Published online by Cambridge University Press: 15 December 2009
During the debates over the Reform Act in 1832, the concept of ‘reform’ was applied not only to parliament, but also to another bastion of elite influence: the King's Theatre, London's only Italian opera house. In February 1832, the Court Journal expressed its regret that ‘no “spirited individual”’ had undertaken ‘a radical reform in that most “corrupt” of houses – the Italian Opera house’. That same month, Thomas McLean issued a print depicting the debates over the Reform Bill as ‘A New Serio-Comic Opera’ performed by leading figures from across the political spectrum (Plate 2).
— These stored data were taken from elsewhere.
Lemma wcsNext_continues d p v : detector_ok d -> 0 < data p -> text p <> [] -> text v <> [] ->
  view_end p <= data v \/ view_end v <= data p -> no_straddle (text p) (text v) ->
  (wcs_cluster (_ambiguousWidth d) (text p)).1 = length (text p) ->
  let '(s1, _) := _graphemeNextWcswidth new_GraphemeState p d in
  let '(s2, _) := _graphemeNextWcswidth s1 v d in
  0 <= len s2 /\ wcs_cluster (_ambiguousWidth d) (text p ++ text v) = ((length (text p) + Z.to_nat (len s2))%nat, width s2).
Proof.
  intros [Ha _] Hd Hp Hv Hdis Hns. unfold wcs_cluster, _graphemeNextWcswidth. rewrite position_new, Z.sub_diag by done.
  change (Z.to_nat 0) with O. rewrite !drop_0. cbn [_state new_GraphemeState Z.eqb negb].
  pose proof (next_wcs_app (_ambiguousWidth d) (length (text p)) (length (text v)) (length (text p ++ text v)) 0 0 (text p) (text v)
    ltac:(lia) ltac:(lia) ltac:(lia) Hns) as Happ.
  assert (let '(st, _, t') := next_wcs (length (text p)) (_ambiguousWidth d) 0 0 (text p) in t' = [] -> st = 1) as Hst.
  { destruct (text p) as [|x t] eqn:Ht; [done|]. cbn [length next_wcs]. pose proof (utf16Next_length (x :: t) ltac:(done)).
    destruct (utf16NextOrFFFD (x :: t)) as [cp rest]. cbn [snd negb Z.eqb andb length] in *. apply next_wcs_state; [done|lia]. }
  destruct (text p) as [|x t] eqn:Ht; [done|]. destruct (next_wcs (length (x :: t)) _ 0 0 _) as [[st w] rest']. cbn [fst]. intros Hall.
  assert (rest' = []) as ->; [destruct rest'; [done|]; simpl in Hall; lia|]. rewrite (Hst eq_refl) in *. rewrite Happ.
  rewrite position_end by (first [done | by rewrite Ht | unfold view_size; rewrite Ht; simpl; lia]). rewrite Z.sub_diag. change (Z.to_nat 0) with O. rewrite !drop_0.
  destruct (text v) as [|y u] eqn:Hu; [done|]. cbn [_state width Z.eqb].
  pose proof (next_wcs_spec (_ambiguousWidth d) (length (y :: u)) 1 w (y :: u) ltac:(lia)) as Hs2.
  destruct (next_wcs _ _ 1 w _) as [[st2 w2] rest2]. destruct Hs2 as ((q2 & Hq2) & _). cbn [len width fst snd] in *. split; [lia|]. f_equal.
  assert (length rest2 <= length (y :: u))%nat by (rewrite Hq2, length_app; lia). rewrite length_app. lia.
Qed.

Lemma consoleNext_continues d p v : detector_ok d -> 0 < data p -> text p <> [] -> text v <> [] ->
  view_end p <= data v \/ view_end v <= data p -> no_straddle (text p) (text v) ->
  (console_cluster d (text p)).1 = length (text p) ->
  let '(d1, (s1, _)) := _graphemeNextConsole new_GraphemeState p d in
  let '(d2, (s2, _)) := _graphemeNextConsole s1 v d1 in
  same_measure d d2 /\ 0 <= len s2 /\ console_cluster d (text p ++ text v) = ((length (text p) + Z.to_nat (len s2))%nat, width s2).
Proof.
  intros Hok Hd Hp Hv Hdis Hns. unfold console_cluster, _graphemeNextConsole. rewrite position_new, Z.sub_diag by done.
  change (Z.to_nat 0) with O. rewrite !drop_0. cbn [_state new_GraphemeState Z.eqb negb]. rewrite utf16Next_app by done.
  pose proof (utf16Next_length (text p) Hp) as Hl. destruct (text p) as [|x t] eqn:Ht; [done|].
  destruct (utf16NextOrFFFD (x :: t)) as [cp rest]. cbn [fst snd] in *. intros Hall.
  assert (rest = []) as ->; [destruct rest; [done|]; simpl in Hall, Hl; lia|]. cbn [app].
  pose proof (console_width_ok d cp Hok) as H1. destruct (console_width cp d) as [d' w]. destruct H1 as (-> & Hsame).
  rewrite position_end by (first [done | by rewrite Ht | unfold view_size; rewrite Ht; simpl; lia]). rewrite Z.sub_diag. change (Z.to_nat 0) with O. rewrite !drop_0.
  destruct (text v) as [|y u] eqn:Hu; [done|]. cbn [_state width Z.eqb Z.b2z len]. split; [done|]. split; [lia|]. f_equal. cbn [length]. rewrite length_app. simpl. lia.
Qed.

#[export] Instance detector_laws : MeasurementLaws CodepointWidthDetector.
Proof.
  constructor.
  - apply cluster_bounds.
  - intros d a t _. apply cluster_ascii.
  - intros d s v Hv. simpl. unfold GraphemeNext, _graphemeNext, _graphemeNextWcswidth, _graphemeNextConsole. rewrite Hv, drop_nil. by destruct (_mode d).
  - apply cluster_next_bounds.
  - apply cluster_next_starts.
  - intros d p v Hok Hd Hp Hv Hdis Hns. simpl. unfold cluster, GraphemeNext. destruct (_mode d) eqn:Hm; intros Hall.
    + pose proof (graphemeNext_continues d p v Hok Hd Hp Hv Hdis Hns Hall) as H. destruct (_graphemeNext _ p d) as [s1 m1]. rewrite Hm.
      destruct (_graphemeNext s1 v d) as [s2 m2]. split; [by split|done].
    + pose proof (wcsNext_continues d p v Hok Hd Hp Hv Hdis Hns Hall) as H. destruct (_graphemeNextWcswidth _ p d) as [s1 m1]. rewrite Hm.
      destruct (_graphemeNextWcswidth s1 v d) as [s2 m2]. split; [by split|done].
    + pose proof (consoleNext_continues d p v Hok Hd Hp Hv Hdis Hns Hall) as H.
      assert (_mode (_graphemeNextConsole new_GraphemeState p d).1 = Console) as Hm1.
      { unfold _graphemeNextConsole, console_width. destruct (drop _ _); [done|]. destruct (_ =? 0); [|done]. destruct (utf16NextOrFFFD _).
        destruct (_ =? 3); [|done]. pose proof (checkFallback_ok d z0 Hok) as Hc. destruct (_checkFallbackViaCache _ _). destruct Hc as (_ & _ & Hc & _). simpl. by rewrite Hc. }
      destruct (_graphemeNextConsole _ p d) as [d1 [s1 m1]]. simpl in Hm1. rewrite Hm1. by destruct (_graphemeNextConsole s1 v d1) as [d2 [s2 m2]].
Qed.

(** ** Text that arrives in pieces *)

(** C37: Clusters do not depend on how text is cut into strings: when a string ends
    within a cluster, measuring the next string, wherever it is in memory, goes on
    with that cluster and gives the length and width it has when both strings are
    one, as long as the cut does not separate a surrogate pair. Holds for each of
    the three ways of measuring. *)
Theorem clusters_across_strings d p v a : detector_ok d -> 0 < data p -> 0 < a -> text p <> [] -> text v <> [] ->
  view_end p <= data v \/ view_end v <= data p -> no_straddle (text p) (text v) ->
  (GraphemeNext new_GraphemeState p d).2.2 = false ->
  let '(d1, (s1, _)) := GraphemeNext new_GraphemeState p d in
  let '(_, (s2, _)) := GraphemeNext s1 v d1 in
  let '(_, (whole, _)) := GraphemeNext new_GraphemeState (mkView a (text p ++ text v)) d in
  len whole = len s1 + len s2 /\ width whole = width s2.
Proof.
  intros Hok Hd Ha Hp Hv Hdis Hns.
  assert (Hlen : forall t : wstring, t <> [] -> (0 < length t)%nat) by (intros [|]; simpl; [done|lia]).
  pose proof (measure_next_starts d new_GraphemeState p 0 Hok eq_refl ltac:(rewrite position_new by done; lia) (Hlen _ Hp)) as H1.
  pose proof (measure_next_continues d p v Hok Hd Hp Hv Hdis Hns) as H2. simpl in H1, H2. rewrite drop_0 in H1.
  pose proof (cluster_bounds d (text p) Hok Hp) as Hb. destruct (cluster d (text p)) as [k w].
  destruct H1 as (d1 & st & lst & Heq & _ & _). rewrite Heq in *. simpl. intros Hmore. apply Nat.ltb_ge in Hmore.
  simpl in *. specialize (H2 ltac:(lia)). destruct (GraphemeNext _ v d1) as [d2 [s2 m2]]. destruct H2 as (_ & Hl & Hc).
  set (u := mkView a (text p ++ text v)).
  pose proof (measure_next_starts d new_GraphemeState u 0 Hok eq_refl ltac:(rewrite position_new by done; lia)
    ltac:(simpl; rewrite length_app; pose proof (Hlen _ Hp); lia)) as H3.
  simpl in H3. rewrite drop_0, Hc in H3. destruct H3 as (d3 & st3 & lst3 & -> & _ & _). simpl. lia.
Qed.

(** A base letter, and a combining mark with text that follows. *)
Lemma clusters_across_strings_witness :
  let p := mkView 16 [0x65] in
  let v := mkView 64 [0x301; 0x61] in
  let '(d1, (s1, _)) := GraphemeNext new_GraphemeState p new_Detector in
  let '(_, (s2, _)) := GraphemeNext s1 v d1 in
  let '(_, (whole, _)) := GraphemeNext new_GraphemeState (mkView 128 (text p ++ text v)) new_Detector in
  len whole = len s1 + len s2 /\ width whole = width s2 /\ len whole = 2.
Proof.
  pose proof (clusters_across_strings new_Detector (mkView 16 [0x65]) (mkView 64 [0x301; 0x61]) 128) as H.
  assert (detector_ok new_Detector) as Hok by (split; [by left|by intros ? ? []]).
  specialize (H Hok eq_refl eq_refl ltac:(discriminate) ltac:(discriminate)).
  specialize (H ltac:(left; vm_compute; discriminate) ltac:(intros (E & _); vm_compute in E; discriminate) ltac:(vm_compute; reflexivity)).
  revert H. vm_compute. intros [H1 H2]. split; [exact H1|]. split; [exact H2|reflexivity].
Defined.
Whether the language of politics was used to interpret operatic affairs, or whether opera became a means of expressing divergent political views, both sources linked the opera to the politics of electoral reform. Was there any substance to such a relationship, or were these merely effective rhetorical flourishes reminding the public that the fate of the Reform Act then rested in the hands of the House of Lords, whose members often whiled away their time at the opera and who showed little interest in passing the bill?
By examining the opera within its historical context, this chapter will attempt to tease out the elusive answers to this question. It will argue that calls for electoral reform are best understood as part of a broad, but diffuse, assault on the power of the aristocracy in politics, society, and culture.